Consumers are able to pay for movies and series by using their airtime or adding it to their bill, eliminating the need for a credit card. Subscribers are also able to purchase video-specific data at a fraction of the regular price to consume constant content without overspending. Daily subscriptions start from R5 a day.
Zunaid Mahomed, Group Digital and Fixed Services Officer, says: “Video Play has enabled the company to provide a seamless and enjoyable customer experience. With the addition of Riaad Moosa’s Life Begins, we’re excited to offer consumers even more quality content and a wider variety of entertainment on demand than ever before. We’re putting quality entertainment, into the hands of anyone with a mobile device and an internet connection.”
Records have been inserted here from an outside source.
(** * Agreement with the native implementation *)

Section agreement.
Context `{K : KeyOps}.
Abbreviation browser_sets := (gmap (NodePublic * Z) browserFragmentSet).
Implicit Types (m : browser_sets) (r : browserReassembler).

Lemma browser_encode_native src dst payload :
  encodeBrowserMasquePacket src dst payload = encodeMasquePacket src dst payload.
Proof. done. Qed.

Lemma browser_decode_native b :
  decodeBrowserMasquePacket b =
  match decodeMasquePacket b with
  | Ok p => Ok (BrowserPacket (pkt_src p) (pkt_dst p) (pkt_payload p))
  | Err e => Err e
  end.
Proof.
  unfold decodeBrowserMasquePacket, decodeMasquePacket, packetHeaderLen.
  destruct (negb (zlen b <? _)); simpl; [|done]. by destruct (bool_decide _).
Qed.

Lemma browser_loop_native fuel payload id count i off :
  browser_fragment_loop fuel payload id count i off = fragment_loop fuel payload id count i off.
Proof. revert i off. induction fuel as [|fuel IH]; intros i off; simpl; [done|]. by rewrite IH. Qed.

(** The browser cuts packets exactly as the native peer does. *)
Lemma browser_fragment_native now seq payload :
  match fragmentBrowserWireGuardPacket now seq payload, fragmentMasqueWireGuardPacket now seq payload with
  | (Ok l, s), (Ok l', s') => l = l' /\ s = s'
  | (Err _, s), (Err _, s') => s = s'
  | _, _ => False
  end.
Proof.
  unfold fragmentBrowserWireGuardPacket, fragmentMasqueWireGuardPacket.
  change browserFragmentChunkSize with masqueWGFragmentChunkSize.
  change browserFragmentMaxSize with masqueWGFragmentMaxSize.
  destruct (zlen payload <=? _); [done|]. destruct (_ <? zlen payload); [done|].
  destruct (65535 <? _); [done|]. simpl. split; [|done]. apply browser_loop_native.
Qed.
(** src/masquecat_browser_js.go:721-728 [newBrowserWebTransportPath, sendControl]: what
    is written, and the error; [write] is the outcome of the write *)
Definition sendControl (msg : browserControl) (write : option gerror) : list (list byte) * option gerror :=
  match MarshalBrowser msg with
  | Err e => ([], Some e)
  | Ok b => ([b ++ [x0a]], write)
  end.

(** src/masquecat_browser_js.go:729-742 [newBrowserWebTransportPath, readControl] *)
Definition readControl (r : jsLineReader) : option (result browserControl * jsLineReader) :=
  match readLine (lr_pending r) (lr_reader r) with
  | None => None
  | Some (Err e, r) => Some (Err e, r)
  | Some (Ok b, r) =>
      Some (let? msg := UnmarshalBrowser b in
            guard! negb (bool_decide (bcm_type msg = B "error"))
              or ErrNew (String.string_of_list_byte (bcm_error msg)) in
            Ok msg, r)
  end.

(** The outside of one session: whether the browser has WebTransport, how the promises
    settle, the nonce of the seal and what the control stream delivers.  When [ready]
    fails, [we_abandoned] tells that the caller stopped waiting for it. *)
Record wt_env : Type := WtEnv {
  we_supported : bool;
  we_ready : option gerror;
  we_abandoned : bool;
  we_stream : option gerror;
  we_write_hello : option gerror;
  we_write_proof : option gerror;
  we_nonce : list byte;
  we_reads : list js_read;
}.

(** src/masquecat_browser_js.go:744-776 [newBrowserWebTransportPath], the dialogue: what
    is written on the control stream, and how it ends; [None] while it waits *)
Definition browserDialogue (env : wt_env) (local : NodePrivate) : list (list byte) * option (option gerror) :=
  let hello := MkControl (B "hello") browserProtocolVersion (KeyString (Public local)) [] [] [] [] in
  match sendControl hello (we_write_hello env) with
  | (sent, Some e) => (sent, Some (Some e))
  | (sent, None) =>
      match readControl (LineReader [] (we_reads env)) with
      | None => (sent, None)
      | Some (Err e, _) => (sent, Some (Some e))
      | Some (Ok challenge, reader) =>
          if negb (bool_decide (bcm_type challenge = B "challenge")) || bool_decide (bcm_challenge challenge = []) ||
             bool_decide (bcm_verifier challenge = []) then
            (sent, Some (Some (ErrNew "invalid MasqueCat browser challenge")))
          else
            let invalid := (sent, Some (Some (ErrNew "invalid MasqueCat browser verifier"))) in
            match UnmarshalText (bcm_verifier challenge) with
            | Err _ => invalid
            | Ok verifier =>
                if IsZero verifier then invalid
                else
                  let sealed := SealTo (we_nonce env) local verifier (bcm_challenge challenge) in
                  let proof := Base64.EncodeToString sealed in
                  match sendControl (MkControl (B "proof") 0 [] [] [] proof []) (we_write_proof env) with
                  | (sent', Some e) => (sent ++ sent', Some (Some e))
                  | (sent', None) =>
                      match readControl reader with
                      | None => (sent ++ sent', None)
                      | Some (Err e, _) => (sent ++ sent', Some (Some e))
                      | Some (Ok ready, _) =>
                          if negb (bool_decide (bcm_type ready = B "ready")) ||
                             negb (bcm_version ready =? browserProtocolVersion) then
                            (sent ++ sent', Some (Some (ErrNew "MasqueCat browser relay did not become ready")))
                          else (sent ++ sent', Some None)
                      end
                  end
            end
      end
  end.

(** src/masquecat_browser_js.go:678-685 [browserWebTransportPath]; the session is a
    resource *)
Record browserWebTransportPath : Type := MkBrowserPath { bwp_local : NodePublic; bwp_wt : nat }.

(** src/masquecat_browser_js.go:700-785 [newBrowserWebTransportPath], with the session it
    opens, and the session it leaves behind; [None] while it waits.  When the wait for
    [ready] fails, the session is not closed: a rejected promise means that it is over,
    the end of the context does not. *)
Definition newBrowserWebTransportPath (env : wt_env) (relayURL : gostring) (local : NodePrivate) (w : world)
    : option (result browserWebTransportPath * world * option nat) :=
  if negb (we_supported env) then Some (Err (ErrNew "this browser does not support WebTransport"), w, None)
  else
    match browserWebTransportURL relayURL with
    | Err e => Some (Err e, w, None)
    | Ok _ =>
        let '(wt, w) := acquire w in
        match we_ready env with
        | Some e =>
            let e := ErrWrap "WebTransport ready: %w" e in
            if we_abandoned env then Some (Err e, w, Some wt) else Some (Err e, release wt w, None)
        | None =>
            match we_stream env with
            | Some e => Some (Err (ErrWrap "WebTransport control stream: %w" e), release wt w, None)
            | None =>
                match (browserDialogue env local).2 with
                | None => None
                | Some (Some e) => Some (Err e, release wt w, None)
                | Some None => Some (Ok (MkBrowserPath (Public local) wt), w, None)
                end
            end
        end
    end.

(** src/masquecat_browser_js.go:820-833 [browserWebTransportPath.Close] *)
Definition browser_path_Close (p : browserWebTransportPath) (w : world) : world := release (bwp_wt p) w.

(** src/masquecat_browser_js.go:787-796 [browserWebTransportPath.ForwardPacket]: the
    datagram written, if one is *)
Definition browser_ForwardPacket (src dst : NodePublic) (payload : list byte) : option (list byte) :=
  if is_disco payload then None else Some (encodeBrowserMasquePacket src dst payload).

(** src/masquecat_browser_js.go:798-818 [browserWebTransportPath.run], over what the
    session delivers: the packets handed on, up to the first error; [on_packet n] is what
    the handler returns for the [n]-th of them *)
Fixpoint browser_run (local : NodePublic) (on_packet : nat -> NodePublic -> list byte -> option gerror) (n : nat)
    (reads : list js_read) : list (NodePublic * list byte) * option gerror :=
  match reads with
  | [] => ([], None)
  | JsReject e :: _ => ([], Some e)
  | JsDone :: _ => ([], Some IOEOF)
  | JsChunk b :: rest =>
      match decodeBrowserMasquePacket b with
      | Err _ => browser_run local on_packet n rest
      | Ok pkt =>
          if negb (bool_decide (bp_dst pkt = local)) || is_disco (bp_payload pkt)
          then browser_run local on_packet n rest
          else
            match on_packet n (bp_src pkt) (bp_payload pkt) with
            | Some e => ([(bp_src pkt, bp_payload pkt)], Some e)
            | None =>
                let '(l, e) := browser_run local on_packet (S n) rest in
                ((bp_src pkt, bp_payload pkt) :: l, e)
            end
      end
  end.
End session.

(** * The dialogue *)

Lemma not_in_prefix (x y z w : list byte) c : c ∉ x -> x ++ c :: y = z ++ w -> c ∉ z -> exists z', x = z ++ z'.
Proof.
  intros Hx Heq Hz. revert x Hx Heq. induction z as [|b z IH]; intros x Hx Heq; [by exists x|].
  destruct x as [|b' x].
  - injection Heq as -> _. set_solver.
  - injection Heq as -> Heq. destruct (IH ltac:(set_solver) x ltac:(set_solver) Heq) as [z' ->]. by exists z'.
Qed.

Lemma first_byte_split (x y x' y' : list byte) c :
  c ∉ x -> c ∉ x' -> x ++ c :: y = x' ++ c :: y' -> x = x' /\ y = y'.
Proof.
  intros Hx Hx' Heq. pose proof (index_byte_app x c y Hx) as Hi. rewrite Heq, index_byte_app in Hi by done.
  injection Hi as Hi. apply app_inj_1 in Heq as [-> Heq]; [|done]. by injection Heq as ->.
Qed.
Riaad Moosa describes his show as “very philosophical and existential”.
“It involves the normal issues of getting older while at the same time experiencing, at a maturity where I’m supposed to be wise, a world that is completely turned on its head. It’s about how I negotiate all these things happening around me while trying to maintain a positive attitude. Through my comedic lens, I hope to put a different spin on that and hopefully I can enter my next 40 years with renewed vigour and excitement.”
To access Riaad Moosa’s Life Begins comedy special, register for Video via the Video Play website (www.videoplay.co.za).